Em 2006, Vasconcellos iniciou o BBG, uma iniciativa dedicada a integrar brasileiros na sociedade norte-americana. Em 2013, ajudou a fundar o Conselho de Cidadãos da Flórida. Em 2014 foi feito o primeiro censo sobre brasileiros residentes: entre 1.276 entrevistados, a maioria saiu do sudeste (principalmente Minas Gerais e São Paulo) e se instalou no condado de Broward, é adulto (28% na casa dos 36-45 anos, 27% entre 46-55 anos), casado (68%), autônomo com ensino médio e/ou superior, com renda renda familiar anual de US$ 36 a 55 mil, green card ou status de cidadão norte-americano. A maioria se declara democrata, mas não é registrada para votar nas eleições estadunidenses.
"Vive-se bem aqui na Flórida", diz Vasconcellos. "Quero dizer no sentido prático da palavra: tem escola, hospital, trabalho. Foi um 'acaso' demográfico e econômico a concentração de brasileiros aqui. É um clima bom, muita gente falando português e espanhol. Não é gente iletrada — não quero dizer 'analfabeto', quero dizer que tem certa escolaridade, que busca de um estilo de vida: ser feliz, acordar e trabalhar honestamente."
Nos tempos de universidade no Rio, Vasconcellos teve aula com o jurista Haroldo Valadão (1901-1987), que disse uma frase jamais esquecida: "brasileiro nato é quem nasce brasileiro".
"O que isso quer dizer? Que nós nunca deixamos de ser brasileiros. Pode ser um pouco romântico, mas não perdemos a brasilidade.
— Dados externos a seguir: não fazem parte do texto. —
(* ===== verification/Artifacts.v ===== *)
(** * Artifacts and tool invocations ([store/postgres.go])

    The documents the services leave behind, and the record of each run of a
    tool.  Both may refer to a task, and an artifact to the run that made it. *)
From S2P Require Import Prelude GoVal Effects Domain Schema TaskStore.

(** [orchestratorgo/store/postgres.go:923-932] CreateArtifactParams. *)
Record CreateArtifactParams := MkCreateArtifact {
  ca_task : option string;
  ca_invocation : option string;
  ca_type : string;
  ca_title : option string;
  ca_uri : option string;
  ca_media_type : option string;
  ca_content : option string;
  ca_metadata : gmap_any;
}.
(** An artifact of no task and no invocation. *)
Definition plain_artifact := MkCreateArtifact None None.

(** [orchestratorgo/store/postgres.go:908-921] CreateToolInvocationParams; what the
    callers leave empty (metadata, sources) is left out. *)
Record CreateToolInvocationParams := MkCreateInvocation {
  ti_task : option string;
  ti_agent : option string;
  ti_entrypoint : string;
  ti_capability : string;
  ti_input : gmap_any;
  ti_output : gmap_any;
  ti_status : string;
  ti_duration : Z;
  ti_error : option string;
}.

Definition stored_artifact (s : Sys) (id : string) : option ArtifactResponse :=
  art_response <$> artifacts (pg s) !! id.
Definition task_reference (s : Sys) (ref : option string) : bool :=
  match ref with Some id => bool_decide (is_Some (get_row s id)) | None => true end.
Definition invocation_reference (s : Sys) (ref : option string) : bool :=
  match ref with
  | Some id => bool_decide (is_Some (tool_invocations (pg s) !! id))
  | None => true
  end.

Section Store.
Context `{Env}.

(** [orchestratorgo/store/postgres.go:1097-1121] CreateArtifact. *)
Definition new_artifact (p : CreateArtifactParams) (id : string) (now : Z) : ArtifactRow :=
  MkArtifactRow (nullableString (ca_task p)) (nullableString (ca_invocation p))
    (MkArtifact id (ca_type p) (ca_title p) (ca_uri p) (ca_media_type p) (ca_content p)
       (jsonb_map (ca_metadata p)) now).
Definition CreateArtifact (p : CreateArtifactParams) : M Sys string :=
  artifactID <- new_uuid ;;
  (λ n, stmt (λ s,
    if decide (is_Some (artifacts (pg s) !! artifactID)) then
      (Err (ErrUniqueViolation "artifacts_pkey"), s)
    else if task_reference s (nullableString (ca_task p))
            && invocation_reference s (nullableString (ca_invocation p)) then
      (Ok tt, on_pg (λ d, d <| artifacts :=
         <[artifactID := new_artifact p artifactID (clock n)]> (artifacts d) |>) s)
    else (Err (ErrText "violates foreign key constraint"), s)) n) ;;;
  ret artifactID.

(** [orchestratorgo/store/postgres.go:1209-1224] ListArtifactsByIDs, of one id. *)
Definition ListArtifactByID (id : string) : M Sys (option ArtifactResponse) :=
  query (λ s, stored_artifact s id).

(** [orchestratorgo/store/postgres.go:1195-1207] ListArtifactsByTask. *)
Definition oldest_artifact_first : relation ArtifactResponse :=
  by_key artifact_created_at Z.le.
#[export] Instance oldest_artifact_first_dec : RelDecision oldest_artifact_first.
Proof. unfold oldest_artifact_first. apply _. Defined.
Definition ListArtifactsByTask (taskID : string) : M Sys (list ArtifactResponse) :=
  query (λ s, merge_sort oldest_artifact_first
    (art_response <$> filter (λ r, art_task r = Some taskID) (rows_of (artifacts (pg s))))).

(** [orchestratorgo/store/postgres.go:1045-1086] CreateToolInvocation. *)
Definition new_invocation (p : CreateToolInvocationParams) (id : string) : ToolInvocation :=
  {| inv_id := id;
     inv_task := nullableString (ti_task p);
     inv_agent := nullableString (ti_agent p);
     inv_entrypoint := ti_entrypoint p;
     inv_capability := ti_capability p;
     inv_input := jsonb_map (ti_input p);
     inv_output := jsonb_map (ti_output p);
     inv_status := ti_status p;
     inv_duration := ti_duration p;
     inv_artifacts := [];
     inv_error := ti_error p |}.
Definition with_invocations (f : gmap string ToolInvocation → gmap string ToolInvocation) :
    Sys → Sys :=
  on_pg (λ d, d <| tool_invocations := f (tool_invocations d) |>).
Definition CreateToolInvocation (p : CreateToolInvocationParams) : M Sys string :=
  invocationID <- new_uuid ;;
  stmt (λ s,
    if decide (is_Some (tool_invocations (pg s) !! invocationID)) then
      (Err (ErrUniqueViolation "tool_invocations_pkey"), s)
    else if task_reference s (nullableString (ti_task p)) then
      (Ok tt, with_invocations <[invocationID := new_invocation p invocationID]> s)
    else (Err (ErrText "violates foreign key constraint"), s)) ;;;
  ret invocationID.

(** [orchestratorgo/store/postgres.go:1088-1095] UpdateToolInvocationArtifactIDs. *)
Definition UpdateToolInvocationArtifactIDs (invocationID : string)
    (artifactIDs : list string) : M Sys unit :=
  exec (with_invocations (alter (λ i, i <| inv_artifacts := artifactIDs |>) invocationID)).
End Store.

(** ** They only add documents *)
Section Facts.
Context `{Env}.

(** Every table but the two of this file is as it was. *)
Definition only_artifacts : relation Sys := λ s s',
  tasks (pg s') = tasks (pg s) ∧ state_transitions (pg s') = state_transitions (pg s) ∧
  approvals (pg s') = approvals (pg s) ∧ local_bridges (pg s') = local_bridges (pg s) ∧
  initiatives (pg s') = initiatives (pg s) ∧ phase_reviews (pg s') = phase_reviews (pg s) ∧
  task_links (pg s') = task_links (pg s) ∧ redis s' = redis s.
#[export] Instance only_artifacts_preorder : PreOrder only_artifacts.
Proof.
  split; unfold only_artifacts; [done|].
  intros s1 s2 s3 (-> & -> & -> & -> & -> & -> & -> & ->). auto 10.
Qed.

Lemma CreateArtifact_only p : respects only_artifacts (CreateArtifact p).
Proof.
  unfold CreateArtifact. solve_respects.
  intros n s r n' s' [_ [(?&?&?&->)|[_ Hrun]]]%stmt_inv; [reflexivity|].
  repeat case_match; by simplify_eq.
Qed.
Lemma CreateToolInvocation_only p : respects only_artifacts (CreateToolInvocation p).
Proof.
  unfold CreateToolInvocation. solve_respects. apply respects_stmt; [apply _|].
  intros s0. by repeat case_match.
Qed.
Lemma UpdateInvocation_only id l :
  respects only_artifacts (UpdateToolInvocationArtifactIDs id l).
Proof. by apply respects_exec; [apply _|]. Qed.

Lemma respects_weaken {A} (R Q : relation Sys) (m : M Sys A) :
  (∀ s s', R s s' → Q s s') → respects R m → respects Q m.
Proof. intros HRQ Hm n s r n' s' Hrun. eapply HRQ, Hm, Hrun. Qed.
Lemma only_artifacts_evolves s s' : only_artifacts s s' → evolves s s'.
Proof.
  intros (Ht & Hl & Ha & _).
  pose proof (evolves_other_tables (λ _, pg s') s Ht Ha Hl) as Hev.
  destruct Hev as [H1 H2 H3 H4]. by split.
Qed.
Lemma CreateArtifact_evolves p : respects evolves (CreateArtifact p).
Proof. eapply respects_weaken; [apply only_artifacts_evolves|apply CreateArtifact_only]. Qed.
Lemma CreateToolInvocation_evolves p : respects evolves (CreateToolInvocation p).
Proof.
  eapply respects_weaken; [apply only_artifacts_evolves|apply CreateToolInvocation_only].
Qed.
Lemma UpdateInvocation_evolves id l : respects evolves (UpdateToolInvocationArtifactIDs id l).
Proof. eapply respects_weaken; [apply only_artifacts_evolves|apply UpdateInvocation_only]. Qed.
End Facts.
#[export] Hint Resolve CreateArtifact_evolves CreateToolInvocation_evolves
  UpdateInvocation_evolves CreateArtifact_only CreateToolInvocation_only
  UpdateInvocation_only : respects.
Por isso talvez há sempre a ideia de 'um dia' voltar ao Brasil, mesmo muitos sabendo que nunca vão voltar. Por isso se discute, em português, política brasileira apaixonadamente, não importa há quanto tempo estamos fora. É um fenômeno. Mas, no fim, não vejo brasileiros da Flórida voltando ao Brasil. Vão voltar para quê?" (fonte: Uol.com.br)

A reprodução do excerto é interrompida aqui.